Avec cet alinéa 339, nous sont décrits « les plus hauts sommets de tout ce qui est bien » - comme « quelque chose de caché et de voilé », et à condition que l'on ait «écarté les voiles de ses sommets », mais de telle façon pourtant que « ce qui se dévoile ne se dévoile qu'une fois ». Là, de la vie, est son plus grand charme : elle porte sur elle en effet, « un voile de belles possibilités, prometteuses,
farouches, pudiques, moqueuses... » Voici venue la conclusion : « Oui, la vie est femme. »
A peine ces lignes sont-elles imprimées, que survient Lou, celle qui va faire monter la flamme et faire voir que « le monde est gorgé de belles choses » - elle qui va quitter la chambre de Tautenburg afin de partir pour Bayreuth en spectatrice du second Festival, qui laissera exilé l'auteur du grand panégyrique wagnérien de 1876, « Richard Wagner à Bayreuth », quatrième et dernière des Considérations intempestives.
Date fatale : c'est celle même de la Salomé de Gustave Moreau, nue à travers son voile qui est dessiné dans sa transparence comme un tatouage.
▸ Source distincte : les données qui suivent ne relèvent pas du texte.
(** C3: when [ObjectId()] generates a 12-byte identifier that no stored
    document has, the mutation [add_user(name, email)] returns an entity
    with that name and email, and [user_by_id] on the entity's id returns the
    same entity, whatever the collection held before. *)
Theorem add_user_then_user_by_id (fresh : Bson.ObjectId) (name email : string)
    (c : collection) :
  Bson.valid fresh -> absent fresh c ->
  exists (u : User) (c' : collection) (i : string),
    Mutation.add_user fresh name email c = (Ok u, c')
    /\ Schema.id u = VStr i
    /\ Query.user_by_id i c' = (Ok (Some u), c')
    /\ Schema.name u = VStr name /\ Schema.email u = VStr email.
Proof.
  intros Hgen Habs.
  pose proof (added_document_fields fresh name email) as (Hid & _ & _ & Hne).
  eexists _, _, (Bson.ObjectId_str fresh).
  split.
  { unfold Mutation.add_user, bind.
    rewrite (add_user_fresh _ _ _ _ Habs), shape_added_document. reflexivity. }
  split; [reflexivity|]. split; [|split; reflexivity].
  unfold Query.user_by_id, bind.
  rewrite (get_user_by_id_found fresh _ c _ (Bson_ObjectId_of_str_str _ Hgen) Habs Hid).
  unfold truthy. rewrite (bool_decide_eq_true_2 _ Hne).
  rewrite shape_added_document. reflexivity.
Qed.

Lemma add_user_then_user_by_id_witness :
  exists (u : User) (c' : collection) (i : string),
    Mutation.add_user Sample.oid_a "Alice" "alice@example.com" Sample.one_user = (Ok u, c')
    /\ Schema.id u = VStr i
    /\ Query.user_by_id i c' = (Ok (Some u), c')
    /\ Schema.name u = VStr "Alice" /\ Schema.email u = VStr "alice@example.com".
Proof.
  apply (add_user_then_user_by_id Sample.oid_a "Alice" "alice@example.com" Sample.one_user).
  - reflexivity.
  - repeat constructor. vm_compute. discriminate.
Defined.

Lemma delete_user_absent (o : Bson.ObjectId) (id : string) (c : collection) :
  Bson.ObjectId_of_str id = Some o -> absent o c ->
  UserModel.delete_user id c = (Ok false, c).
Proof.
  intros Hid Habs. apply ObjectId_well_formed in Hid.
  apply absent_unmatched in Habs.
  unfold UserModel.delete_user, delete_one, bind, lift, get, put, ret.
  rewrite Hid, (remove_first_unmatched _ c Habs). reflexivity.
Qed.

Lemma delete_user_last (o : Bson.ObjectId) (id : string) (c : collection) (d : dict) :
  Bson.ObjectId_of_str id = Some o -> absent o c -> d !! "_id" = Some (VOid o) ->
  UserModel.delete_user id (c ++ [d]) = (Ok true, c).
Proof.
  intros Hid Habs Hd. apply ObjectId_well_formed in Hid.
  apply absent_unmatched in Habs.
  unfold UserModel.delete_user, delete_one, bind, lift, get, put, ret.
  rewrite Hid, (remove_first_last _ c d Habs); [reflexivity|].
  apply matches_id. exact Hd.
Qed.

Lemma calls_delete_user_absent (o : Bson.ObjectId) (id : string) (c : collection) (n : nat) :
  Bson.ObjectId_of_str id = Some o -> absent o c ->
  calls (Mutation.delete_user id) n c = (repeat (Ok false) n, c).
Proof.
  intros Hid Habs. induction n as [|n IH]; [reflexivity|].
  cbn [calls repeat]. unfold Mutation.delete_user at 1.
  rewrite (delete_user_absent o id c Hid Habs), IH. reflexivity.
Qed.

(** C4: for the id of an entity the mutation [add_user] returned (the
    generated identifier being of 12 bytes), with nothing in between, the
    first [delete_user] returns [True] and takes the collection back to
    what it was before [add_user]; each of any number of further calls
    returns [False]. *)
Theorem delete_user_once (fresh : Bson.ObjectId) (name email : string)
  (c c1 : collection) (u : User) (i : string) (n : nat) :
  Bson.valid fresh ->
  Mutation.add_user fresh name email c = (Ok u, c1) ->
  Schema.id u = VStr i ->
  Mutation.delete_user i c1 = (Ok true, c)
  /\ calls (Mutation.delete_user i) (S n) c1 = (Ok true :: repeat (Ok false) n, c).
Proof.
  intros Hgen Hadd Hi.
  apply Mutation_add_user_inv in Hadd as (Habs & -> & ->).
  injection Hi as <-.
  pose proof (added_document_fields fresh name email) as (Hid & _).
  pose proof (Bson_ObjectId_of_str_str _ Hgen) as Hparse.
  assert (Hfirst : Mutation.delete_user (Bson.ObjectId_str fresh)
                     (c ++ [UserModel.added_document fresh name email]) = (Ok true, c))
    by exact (delete_user_last fresh _ c _ Hparse Habs Hid).
  split; [exact Hfirst|].
  cbn [calls]. rewrite Hfirst, (calls_delete_user_absent fresh _ c n Hparse Habs).
  reflexivity.
Qed.

Lemma delete_user_once_witness :
  Mutation.delete_user "010101010101010101010101"
    (Sample.one_user ++ [UserModel.added_document Sample.oid_a "Alice" "alice@example.com"])
  = (Ok true, Sample.one_user)
  /\ calls (Mutation.delete_user "010101010101010101010101") 4
       (Sample.one_user ++ [UserModel.added_document Sample.oid_a "Alice" "alice@example.com"])
     = ([Ok true; Ok false; Ok false; Ok false], Sample.one_user).
Proof.
  apply (delete_user_once Sample.oid_a "Alice" "alice@example.com" Sample.one_user _
           (MkUser (VStr "010101010101010101010101") (VStr "Alice")
              (VStr "alice@example.com"))
           "010101010101010101010101" 3).
  - reflexivity.
  - vm_compute. reflexivity.
  - reflexivity.
Defined.

Lemma shape_id (u : option dict) (c c' : collection) (x : User) :
  shape u c = (Ok x, c') -> exists i : string, Schema.id x = VStr i.
Proof.
  unfold shape, bind, lift, ret.
  destruct (subscript u "_id") as [v|]; [|discriminate].
  destruct (subscript u "name"); [|discriminate].
  destruct (subscript u "email"); [|discriminate].
  intros [= <- _]. eexists. reflexivity.
Qed.

Lemma shape_each_id (us : list dict) (c c' : collection) (xs : list User) :
  shape_each us c = (Ok xs, c') ->
  Forall (fun x => exists i : string, Schema.id x = VStr i) xs.
Proof.
  revert c c' xs. induction us as [|u us IH]; intros c c' xs.
  - intros [= <- _]. constructor.
  - cbn [shape_each]. unfold bind at 1.
    destruct (shape (Some u) c) as [[x|e] c1] eqn:Hx; [|discriminate].
    unfold bind at 1.
    destruct (shape_each us c1) as [[xs'|e] c2] eqn:Hxs; [|discriminate].
    intros [= <- _]. constructor; eauto using shape_id.
Qed.

(** C5: the [id] of every [User] that [users], [user_by_id] or the mutation
    [add_user] returns is not [None]: it is the [str] built by the resolver. *)
Theorem returned_user_id_not_null :
  (forall (c c' : collection) (us : list User),
      Query.users c = (Ok us, c') -> Forall (fun u => Schema.id u <> VNone) us)
  /\ (forall (i : string) (c c' : collection) (u : User),
        Query.user_by_id i c = (Ok (Some u), c') -> Schema.id u <> VNone)
  /\ (forall (fresh : Bson.ObjectId) (name email : string) (c c' : collection) (u : User),
        Mutation.add_user fresh name email c = (Ok u, c') -> Schema.id u <> VNone).
Proof.
  split; [|split].
  - intros c c' us H. unfold Query.users, bind, UserModel.get_all_users, find, get in H.
    apply shape_each_id in H. eapply Forall_impl; [exact H|].
    intros u [i ->]. discriminate.
  - intros i c c' u. unfold Query.user_by_id. unfold bind at 1.
    destruct (UserModel.get_user_by_id i c) as [[d|e] c1]; [|discriminate].
    destruct (truthy d); [|discriminate].
    unfold bind, ret.
    destruct (shape d c1) as [[x|e] c2] eqn:Hx; [|discriminate].
    intros [= <- _]. apply shape_id in Hx as [j ->]. discriminate.
  - intros fresh name email c c' u H.
    apply Mutation_add_user_inv in H as (_ & _ & ->). discriminate.
Qed.

Lemma returned_user_id_not_null_witness :
  Forall (fun u => Schema.id u <> VNone)
    [MkUser (VStr "abababababababababababab") (VStr "Bob") (VStr "bob@example.com")]
  /\ Schema.id (MkUser (VStr "abababababababababababab") (VStr "Bob")
                  (VStr "bob@example.com")) <> VNone
  /\ Schema.id (MkUser (VStr "010101010101010101010101") (VStr "Alice")
                  (VStr "alice@example.com")) <> VNone.
Proof.
  destruct returned_user_id_not_null as (Husers & Hby_id & Hadd).
  split; [|split].
  - apply (Husers Sample.one_user Sample.one_user). vm_compute. reflexivity.
  - apply (Hby_id "abababababababababababab" Sample.one_user Sample.one_user).
    vm_compute. reflexivity.
  - apply (Hadd Sample.oid_a "Alice" "alice@example.com" Sample.one_user
             (Sample.one_user ++ [UserModel.added_document Sample.oid_a "Alice"
                                    "alice@example.com"])).
    vm_compute. reflexivity.
Defined.
(** Number of cells of an array of shape [sh]. *)
Definition numel (sh : list nat) : nat := foldr Nat.mul 1 sh.

(** The buffer has as many cells as the shape says. *)
Definition valid (a : ndarray) : Prop := length (data a) = numel (shape a).

(** Row-major offset of a full multi-index; [None] is numpy's IndexError. *)
Fixpoint offset (sh idx : list nat) (acc : nat) : option nat :=
  match sh, idx with
  | [], [] => Some acc
  | n :: sh', i :: idx' =>
      if decide (i < n) then offset sh' idx' (acc * n + i) else None
  | _, _ => None
  end.

(** [a[i0, ..., ik]] read as a scalar. *)
Definition get (a : ndarray) (idx : list nat) : option R :=
  o ← offset (shape a) idx 0; data a !! o.

(** [a[i0, ..., ik] = v]. *)
Definition set (a : ndarray) (idx : list nat) (v : R) : option ndarray :=
  o ← offset (shape a) idx 0;
  guard (o < length (data a));;
  Some (NdArray (shape a) (<[o := v]> (data a))).

(** [a[f]]: the sub-array at index [f] of the first axis. *)
Definition getitem (a : ndarray) (f : nat) : option ndarray :=
  match shape a with
  | n :: rest =>
      guard (f < n);;
      Some (NdArray rest (take (numel rest) (drop (f * numel rest) (data a))))
  | [] => None
  end.

(** [a[f] = b] for [b] of the shape of [a[f]]. *)
Definition setitem (a : ndarray) (f : nat) (b : ndarray) : option ndarray :=
  match shape a with
  | n :: rest =>
      guard (f < n);;
      guard (shape b = rest);;
      Some (NdArray (shape a)
              (take (f * numel rest) (data a) ++ take (numel rest) (data b)
               ++ drop (f * numel rest + numel rest) (data a)))
  | [] => None
  end.

(** [a[r0:r1, c0:c1]] of a two-dimensional array; slice bounds are clipped to
    the array as Python does. *)
Definition slice2 (a : ndarray) (r0 r1 c0 c1 : nat) : option ndarray :=
  match shape a with
  | [h; w] =>
      let r0' := r0 `min` h in let r1' := r1 `min` h in
      let c0' := c0 `min` w in let c1' := c1 `min` w in
      Some (NdArray [r1' - r0'; c1' - c0']
              (flat_map (fun r => take (c1' - c0') (drop (r * w + c0') (data a)))
                        (seq r0' (r1' - r0'))))
  | _ => None
  end.
(** * One-time tokens of snap-hub: codec, lifecycle and retention sweep

    A shallow embedding of
      - [packages/server/src/auth/token-generation.ts]  (token codec),
      - [src/auth/token-verification.ts]                (store, check, redeem, stats),
      - [scripts/cleanup-expired-tokens.ts]             (retention sweep),
    over a relational store modelled with finite maps.

    Conventions.
      - A JavaScript string is the list of its UTF-16 code units.
      - A [Date] is its millisecond time stamp, an integer.
      - [new Date()], [Date.now()] and [crypto.randomBytes] read the
        environment; the value they return is an explicit argument.
      - A function that can throw returns an [Outcome]. *)

From Stdlib Require Import ZArith NArith List Lia Strings.String Strings.Ascii Strings.Byte Bool.
From Stdlib Require Import DecimalString.
From stdpp Require Import gmap list fin_maps relations.

Local Open Scope Z_scope.

(* ===================================================================== *)
(** * JavaScript values *)
(* ===================================================================== *)

(** A string, as the list of its UTF-16 code units. *)
Abbreviation JsString := (list N).

(** The JavaScript string written as an ASCII literal. *)
Definition js (s : string) : JsString :=
  List.map N_of_ascii (list_ascii_of_string s).

(** The code units below [n], in order. *)
Definition units_below (n : nat) : list N := List.map N.of_nat (seq 0 n).

(** What a [throw] carries. *)
Inductive Exn : Type :=
| Error (message : string)     (* [new Error(message)] *)
| DriverError.                 (* raised by the database driver *)

(** Completion of a call: it returns a value or throws. *)
Inductive Outcome (A : Type) : Type :=
| Returned (a : A)
| Threw (e : Exn).
Arguments Returned {A} a.
Arguments Threw {A} e.

Definition threw {A} (o : Outcome A) : Prop :=
  match o with
  | Threw _ => True
  | Returned _ => False
  end.

(* ===================================================================== *)
(** * Token codec ([token-generation.ts]) *)
(* ===================================================================== *)

Module Codec.

Inductive Encoding := base64url_encoding.
Inductive HashAlgorithm := sha256.

Record TokenGenerationConfig := {
  entropyBytes : nat;
  encoding : Encoding;
  expectedLength : nat;
  hashAlgorithm : HashAlgorithm;
  defaultExpirationMs : Z
}.

Definition DEFAULT_TOKEN_CONFIG : TokenGenerationConfig := {|
  entropyBytes := 12;
  encoding := base64url_encoding;
  expectedLength := 16;
  hashAlgorithm := sha256;
  defaultExpirationMs := 60 * 60 * 1000
|}.

(** ** [Buffer.prototype.toString('base64url')]

    RFC 4648 section 5, without padding: three octets make a 24-bit group
    that is cut into four 6-bit indices of the URL-safe alphabet. *)

Definition b64url_unit (i : N) : N :=
  (if i <? 26 then 65 + i                 (* A-Z *)
   else if i <? 52 then 97 + (i - 26)     (* a-z *)
   else if i <? 62 then 48 + (i - 52)     (* 0-9 *)
   else if i =? 62 then 45                (* - *)
   else 95)%N.                            (* _ *)

Definition sextet (group : N) (shift : N) : N :=
  b64url_unit (N.land (N.shiftr group shift) 63).

Fixpoint base64url (bytes : list byte) : JsString :=
  match bytes with
  | [] => []
  | [a] =>
      let g := N.shiftl (Byte.to_N a) 16 in
      [sextet g 18; sextet g 12]
  | [a; b] =>
      let g := N.lor (N.shiftl (Byte.to_N a) 16) (N.shiftl (Byte.to_N b) 8) in
      [sextet g 18; sextet g 12; sextet g 6]
  | a :: b :: c :: rest =>
      let g := N.lor (N.lor (N.shiftl (Byte.to_N a) 16)
                            (N.shiftl (Byte.to_N b) 8)) (Byte.to_N c) in
      sextet g 18 :: sextet g 12 :: sextet g 6 :: sextet g 0 :: base64url rest
  end.

(** A length or count inside a template literal: its decimal digits. *)
Definition decimal (n : nat) : string := NilEmpty.string_of_uint (Nat.to_uint n).

(** ** [generateOneTimeToken]

    [randomBytes] is what [crypto.randomBytes(entropyBytes)] returned. *)
Definition generateOneTimeToken (randomBytes : list byte) : Outcome JsString :=
  let token := base64url randomBytes in
  if negb (Nat.eqb (length token) (expectedLength DEFAULT_TOKEN_CONFIG))
  then Threw (Error (String.append "Generated token length "
                      (String.append (decimal (length token))
                        (String.append " does not match expected "
                           (decimal (expectedLength DEFAULT_TOKEN_CONFIG))))))
  else Returned token.

(** ** [validateTokenFormat] *)

(** The character class [[A-Za-z0-9_-]] of the pattern. *)
Definition base64url_class (c : N) : bool :=
  ((65 <=? c) && (c <=? 90)           (* A-Z *)
   || (97 <=? c) && (c <=? 122)       (* a-z *)
   || (48 <=? c) && (c <=? 57)        (* 0-9 *)
   || (c =? 95)                       (* _ *)
   || (c =? 45))%N.                   (* - *)

(** [/^[cls]+$/.test(s)]: without the [m] flag [^] and [$] match only at
    the two ends of the input, and [+] asks for at least one unit. *)
Definition test_class_plus (cls : N -> bool) (s : JsString) : bool :=
  match s with
  | [] => false
  | _ :: _ => forallb cls s
  end.

Definition validateTokenFormat (token : JsString) : bool :=
  if negb (Nat.eqb (length token) (expectedLength DEFAULT_TOKEN_CONFIG))
  then false
  else test_class_plus base64url_class token.

(** The URL-safe alphabet as the specification lists it: letters, digits,
    [-] and [_]. *)
Definition url_safe_alphabet : JsString :=
  js "ABCDEFGHIJKLMNOPQRSTUVWXYZabcdefghijklmnopqrstuvwxyz0123456789-_".

(** ** [createTokenExpiration]; [nowMs] is what [Date.now()] returned. *)
Definition createTokenExpiration (nowMs : Z) (timeoutMs : option Z) : Z :=
  let timeout := default (defaultExpirationMs DEFAULT_TOKEN_CONFIG) timeoutMs in
  nowMs + timeout.

End Codec.

(** [crypto.createHash('sha256').update(s).digest('hex')], the one
    primitive of Node's [crypto] module the lifecycle code relies on. *)
Class Sha256 := sha256_hex : JsString -> JsString.

(** ** [hashToken] *)
Definition hashToken `{Sha256} (token : JsString) : JsString :=
  sha256_hex token.

(** The record [generateTokenForUser] returns. *)
Module TokenData.
Record t := { token : JsString; hash : JsString; userId : Z; expiresAt : Z }.
End TokenData.

(** ** [generateTokenForUser] *)
Definition generateTokenForUser `{Sha256} (randomBytes : list byte) (nowMs : Z)
    (userId : Z) (expirationMs : option Z) : Outcome TokenData.t :=
  match Codec.generateOneTimeToken randomBytes with
  | Threw e => Threw e
  | Returned token =>
      let hash := hashToken token in
      let expiresAt := Codec.createTokenExpiration nowMs expirationMs in
      Returned {| TokenData.token := token; TokenData.hash := hash;
                  TokenData.userId := userId; TokenData.expiresAt := expiresAt |}
  end.

(* ===================================================================== *)
(** * The relational store ([db/schema]) *)
(* ===================================================================== *)

(** A row of [one_time_tokens]; [token_hash], the primary key, is the key
    under which the row is kept. *)
Module TokenRow.
Record t := {
  userId : Z;
  createdAt : Z;
  expiresAt : Z;
  usedAt : option Z;
  used : bool
}.
End TokenRow.

(** A row of [sessions], keyed by [session_id]. *)
Module SessionRow.
Record t := {
  userId : Z;
  createdAt : Z;
  expiresAt : Z;
  lastSeenAt : Z
}.
End SessionRow.

Record Db := {
  users : gset Z;                              (* ids of the [users] table *)
  oneTimeTokens : gmap JsString TokenRow.t;
  sessions : gmap JsString SessionRow.t
}.

Definition with_tokens (d : Db) (t : gmap JsString TokenRow.t) : Db :=
  {| users := users d; oneTimeTokens := t; sessions := sessions d |}.

Definition with_sessions (d : Db) (s : gmap JsString SessionRow.t) : Db :=
  {| users := users d; oneTimeTokens := oneTimeTokens d; sessions := s |}.

(** ** Statements over one table *)
Module Sql.
Section Table.
Context {K : Type} `{Countable K} {R : Type}.

(** The rows a [WHERE] clause keeps. *)
Definition rows_where (w : K -> R -> bool) (t : gmap K R) : gmap K R :=
  filter (fun kr => w kr.1 kr.2 = true) t.

(** [SELECT ... WHERE w] *)
Definition select (w : K -> R -> bool) (t : gmap K R) : list R :=
  (map_to_list (rows_where w t)).*2.

(** [UPDATE ... SET ... WHERE w RETURNING ...]: the rows as updated, and
    the table afterwards. *)
Definition update (w : K -> R -> bool) (set : R -> R) (t : gmap K R)
    : list R * gmap K R :=
  (set <$> select w t,
   map_imap (fun k r => Some (if w k r then set r else r)) t).

(** [DELETE ... WHERE w]: the number of rows removed, and what is left. *)
Definition delete (w : K -> R -> bool) (t : gmap K R) : nat * gmap K R :=
  (size (rows_where w t), filter (fun kr => w kr.1 kr.2 <> true) t).

(** [COUNT(CASE WHEN w THEN 1 END)] *)
Definition count (w : K -> R -> bool) (t : gmap K R) : nat :=
  size (rows_where w t).

End Table.
End Sql.

(** [INSERT INTO one_time_tokens]: the key is a [varchar(64)] primary key
    and [user_id] references [users]; a violated constraint makes the
    driver throw.  A key longer than the column is refused as a whole; the
    hexadecimal digests stored here have no trailing spaces for PostgreSQL
    to cut instead. *)
Definition insert_token (tokenHash : JsString) (row : TokenRow.t) (d : Db)
    : Outcome unit * Db :=
  if negb (Nat.leb (length tokenHash) 64) then (Threw DriverError, d)
  else if negb (bool_decide (TokenRow.userId row ∈ users d)) then (Threw DriverError, d)
  else match oneTimeTokens d !! tokenHash with
       | Some _ => (Threw DriverError, d)
       | None => (Returned tt, with_tokens d (<[tokenHash := row]> (oneTimeTokens d)))
       end.

(* ===================================================================== *)
(** * Calls against the store *)
(* ===================================================================== *)

(** The store together with the fate of the coming round trips to it:
    [true] at the head of [faults] makes the next round trip throw before
    it reaches the store (a refused or lost connection); past the end of
    the list no round trip fails.  A statement that took effect and whose
    reply was then lost is not among the faults modelled here: where a
    theorem speaks of the store after a failed round trip, the failure is
    one that kept the statement from the store. *)
Record World := { db : Db; faults : list bool }.
(** As the class has it, every text that is not blank is refused, with
    the text of the [AttributeError] as detail. *)
Lemma validate_question_nonblank (self : QuestionValidator) (value : str) :
  strip value <> [] ->
  validate_question self value
  = Logged [{| levelname := ERROR; msg := lit "Validation error: %s";
               args := [missing_prohibited_words] |}]
           (Raise (HTTPException 400 missing_prohibited_words)).
Proof. apply validate_question_function_on_class. Qed.

End Validator.

(** C7. A text that is empty after trimming, the empty string and a
    run of spaces included, is refused with 400 "Question cannot be
    empty", whatever word sets the validator is configured with. *)
Theorem validate_question_empty_input {db : UnicodeDB}
    (self : QuestionValidator) (value : str) :
  strip value = [] ->
  outcome (validate_question self value) = Raise empty_input.
Proof. intros Hblank. by rewrite validate_question_blank. Qed.

Lemma validate_question_empty_input_witness :
  (strip [] = []
   /\ outcome (validate_question (db := ascii_only_db) QuestionValidator_init [])
      = Raise empty_input)
  /\ (strip (lit "   ") = []
      /\ outcome (validate_question (db := ascii_only_db)
                    QuestionValidator_init (lit "   "))
         = Raise empty_input).
Proof.
  split; (split; [reflexivity |]).
  - apply (@validate_question_empty_input ascii_only_db
             QuestionValidator_init []).
    reflexivity.
  - apply (@validate_question_empty_input ascii_only_db
             QuestionValidator_init (lit "   ")).
    reflexivity.
Defined.

(** C8, as the code behaves. The text "Remove MALWARE now" is not blank
    and holds "malware" in lower case, yet it is not refused as
    prohibited content: the decorated method receives the class as
    [self], the lookup of [prohibited_words] raises [AttributeError],
    and the caller gets a 400 whose detail is the text of that error.
    Run with an instance as [self], the same function raises the 400
    "Question contains prohibited content" the claim describes. *)
Theorem validate_question_prohibited_is_attribute_error {db : UnicodeDB} :
  outcome (validate_question QuestionValidator_init
             (lit "Remove MALWARE now"))
  = Raise (HTTPException 400
             (lit "type object 'QuestionValidator' has no attribute 'prohibited_words'"))
  /\ outcome (validate_question_function
                (SelfIsInstance QuestionValidator_init)
                (lit "Remove MALWARE now"))
     = Raise prohibited_content.
Proof. split; vm_compute; reflexivity. Qed.

(** C9, as the code behaves. The text "hello there" is not blank and
    holds no prohibited word, yet it is not returned: for the reason
    given under C8 the method raises a 400 with the text of the
    [AttributeError]. Run with an instance as [self], the same function
    returns the text unchanged and logs the one warning about the
    missing technical keyword. *)
Theorem validate_question_refuses_plain_text {db : UnicodeDB} :
  outcome (validate_question QuestionValidator_init (lit "hello there"))
  = Raise (HTTPException 400
             (lit "type object 'QuestionValidator' has no attribute 'prohibited_words'"))
  /\ validate_question_function (SelfIsInstance QuestionValidator_init)
       (lit "hello there")
     = Logged [not_technical_warning (lit "hello there")]
              (Return (lit "hello there")).
Proof. split; vm_compute; reflexivity. Qed.

(** ** The sanitizer *)

(** *** Trimming *)

Lemma lstrip_elem (c : N) (s : str) : c ∈ lstrip s -> c ∈ s.
Proof.
  induction s as [|d s IH]; simpl; [done |].
  destruct (isspace d); [| done]. intros Hc. right. by apply IH.
Qed.

Lemma lstrip_head (s : str) :
  lstrip s = [] \/ exists c r, lstrip s = c :: r /\ isspace c = false.
Proof.
  induction s as [|d s IH]; simpl; [by left |].
  destruct (isspace d) eqn:Hd; [done |]. right. by exists d, s.
Qed.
La problématique nietzschéenne la plus cruciale et la plus cruelle, dont il n'est pas trop excessif de dire qu'elle éclaire et inonde notre siècle achevé et fait déjà frémir celui qui vient suivre, nous la voyons prendre source à ces belles possibilités, « farouches, pudiques, moqueuses », qu'a laissé entrevoir la parfaite impudeur de la nouvelle Salomé, par « le plus grand charme », à travers ce voile dont la sémantique va s'inscrire sur la « peau de l'âme », qu'avait écorchée déjà et scalpée Humain, trop humain. - Oui, la vie nietzschéenne sera dévoilée comme une femme, et cette femme est nommée Lou Salomé.